==== RECORDS SUPPLIED

(** * Mote: surface-nets extraction and the planet's signed distance function

    A shallow embedding of [js/SurfaceNets.js] (class [SurfaceNets]) and of
    the field evaluator of [js/TinyPlanet.js] (class [TinyPlanet]:
    [initNoise], [fade], [lerp], [grad], [noise3D], [sdf], [mine], [place],
    [generateMesh]), followed by the properties of the design document that
    are stated about them.

    Conventions.
    - JavaScript integers used with bit operators are [Z], each operator
      with its 32-bit wrap-around written out (module [JS]).
    - JavaScript numbers are, for [SurfaceNets.extract], the carrier of a
      number model [Num]: the extraction treats the field as an opaque
      callback and only adds, subtracts, multiplies, divides, compares and
      stores into a [Float32Array]. The model [float_num] is IEEE binary64
      as JavaScript has it. [TinyPlanet] is embedded over binary64
      directly.
    - Typed arrays are lists updated by index; the [Map] is a [gmap] keyed
      by the strings [getKey] builds.
    - The field callback may have effects: it is a computation in the state
      monad [M W] over an arbitrary world [W]. *)

From Stdlib Require Import ZArith Bool Lia Floats Ascii.
From stdpp Require Import gmap strings list pretty.

Local Open Scope Z_scope.

(** ** JavaScript's 32-bit integer operators *)

Module JS.

(** [ToInt32]: the operand of every bit operator is wrapped to a signed
    32-bit integer. *)
Definition ToInt32 (z : Z) : Z := (z + 2 ^ 31) mod 2 ^ 32 - 2 ^ 31.

(** [a << b]: the shift count is taken modulo 32. *)
Definition shl (a b : Z) : Z := ToInt32 (Z.shiftl (ToInt32 a) (Z.land b 31)).

(** [a >> b], sign-propagating. *)
Definition shr (a b : Z) : Z := Z.shiftr (ToInt32 a) (Z.land b 31).

(** [a & b], [a | b], [a ^ b]. *)
Definition band (a b : Z) : Z := Z.land (ToInt32 a) (ToInt32 b).
Definition bor (a b : Z) : Z := Z.lor (ToInt32 a) (ToInt32 b).
Definition bxor (a b : Z) : Z := Z.lxor (ToInt32 a) (ToInt32 b).

(** [!!n], and the test of [if (n)], on an integer. *)
Definition truthy (n : Z) : bool := negb (n =? 0).

(** [arr[i]] on an [Int32Array]. An index out of range reads [undefined],
    which every use below would convert to 0; no read below is out of
    range. *)
Definition get (arr : list Z) (i : Z) : Z := default 0 (arr !! Z.to_nat i).

(** [arr[i] = v] on a typed array: a write out of range is ignored. *)
Definition set (arr : list Z) (i : Z) (v : Z) : list Z :=
  if 0 <=? i then <[Z.to_nat i := v]> arr else arr.

End JS.

(** ** SurfaceNets: the tables built by [init] *)

Module Tables.
Import JS.

(** An instance of the class: its two [Int32Array]s. *)
Record SurfaceNets := mkSurfaceNets {
  cubeEdges : list Z;
  edgeTable : list Z
}.

(** [init], first loop nest: [for i in 0..7, for j = 1, 2, 4 (j <<= 1 while
    j <= 4)]; the accumulator is the array and the write cursor [k]. *)
Definition init_cubeEdges (ce0 : list Z) : list Z :=
  fst (foldl (fun acc i =>
         foldl (fun '(ce, k) j =>
                  let p := bxor i j in
                  if i <=? p
                  then (set (set ce k i) (k + 1) p, k + 2)
                  else (ce, k))
               acc [1; 2; 4])
       (ce0, 0) (seqZ 0 8)).

(** [init], second loop nest: [for i in 0..255], [for j = 0, 2, .., 22]. *)
Definition init_edgeTable (ce : list Z) (et0 : list Z) : list Z :=
  foldl (fun et i =>
           let em :=
             foldl (fun em j =>
                      let a := truthy (band i (shl 1 (get ce j))) in
                      let b := truthy (band i (shl 1 (get ce (j + 1)))) in
                      bor em (if negb (eqb a b) then shl 1 (shr j 1) else 0))
                   0 ((fun n => 2 * n) <$> seqZ 0 12) in
           set et i em)
        et0 (seqZ 0 256).

Definition init (sn : SurfaceNets) : SurfaceNets :=
  let ce := init_cubeEdges (cubeEdges sn) in
  mkSurfaceNets ce (init_edgeTable ce (edgeTable sn)).

(** The constructor: two zeroed arrays, then [init]. *)
Definition new_SurfaceNets : SurfaceNets :=
  init (mkSurfaceNets (replicate 24 0) (replicate 256 0)).

End Tables.

Import Tables.

(** ** Numbers, and the effect of calling the field *)

(** What [extract] asks of JavaScript's numbers. [num_of_Z] reads an integer
    (a literal, a loop counter, [resolution - 1], [vertCount]) as a number;
    [nfround] is the rounding of a store into a [Float32Array]. *)
Class Num (F : Type) := {
  num_of_Z : Z -> F;
  nadd : F -> F -> F;
  nsub : F -> F -> F;
  nmul : F -> F -> F;
  ndiv : F -> F -> F;
  nlt : F -> F -> bool;
  nfround : F -> F
}.

Declare Scope num_scope.
Delimit Scope num_scope with num.
Notation "x + y" := (nadd x y) : num_scope.
Notation "x - y" := (nsub x y) : num_scope.
Notation "x * y" := (nmul x y) : num_scope.
Notation "x / y" := (ndiv x y) : num_scope.
Notation "x <? y" := (nlt x y) : num_scope.
Abbreviation of_int := num_of_Z.

(** A JavaScript array of three numbers ([bounds[0]], [scale], [v], a
    vertex). *)
Record vec3 (F : Type) := V3 { c0 : F; c1 : F; c2 : F }.
Arguments V3 {F} _ _ _.
Arguments c0 {F} _.
Arguments c1 {F} _.
Arguments c2 {F} _.

(** [v[j]] and [v[j] = a] for [j] in 0..2, the only indices the code uses. *)
Definition vget {F} (v : vec3 F) (j : Z) : F :=
  if j =? 0 then c0 v else if j =? 1 then c1 v else c2 v.
Definition vset {F} (v : vec3 F) (j : Z) (a : F) : vec3 F :=
  if j =? 0 then V3 a (c1 v) (c2 v)
  else if j =? 1 then V3 (c0 v) a (c2 v)
  else if j =? 2 then V3 (c0 v) (c1 v) a
  else v.

(** Computations that may call the field: state passing over a world [W]
    of which [extract] knows nothing. *)
Definition M (W A : Type) : Type := W -> A * W.
Definition ret {W A} (a : A) : M W A := fun w => (a, w).
Definition bind {W A B} (m : M W A) (k : A -> M W B) : M W B :=
  fun w => let '(a, w1) := m w in k a w1.

Notation "'let*' x ':=' m 'in' k" := (bind m (fun x => k))
  (at level 10, x pattern, m at level 100, k at level 200).

(** [for (a of l) { s = body(s, a) }]. *)
Fixpoint forM {W A S} (l : list A) (body : S -> A -> M W S) (s : S) : M W S :=
  match l with
  | [] => ret s
  | a :: l1 => let* s1 := body s a in forM l1 body s1
  end.

(** ** SurfaceNets.extract *)

Module Extract.
Import JS.

Definition face : Type := nat * nat * nat.

Section WithNumbers.
Context {F : Type} {num : Num F} {W : Type}.
Local Open Scope num_scope.

(** The field callback [densityFunc(x, y, z)]. *)
Definition field : Type := F -> F -> F -> M W F.

(** What the loop nest of [extract] mutates: the two output arrays, the
    scratch [grid] (one [Float32Array(8)] shared by all cells) and the
    [Map] from cell keys to vertex indices. *)
Record state := mkState {
  vertices : list (vec3 F);
  faces : list face;
  grid : list F;
  vertexBuffer : gmap string nat
}.

(** [grid[e]]; no read below is out of range. *)
Definition grid_get (g : list F) (e : Z) : F := default (of_int 0) (g !! Z.to_nat e).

========

Copy exactly the lines from the one containing "(** [grid[e]]; no" through the last line of the records, both included, and nothing else.

(** [grid[e]]; no read below is out of range. *)
Definition grid_get (g : list F) (e : Z) : F := default (of_int 0) (g !! Z.to_nat e).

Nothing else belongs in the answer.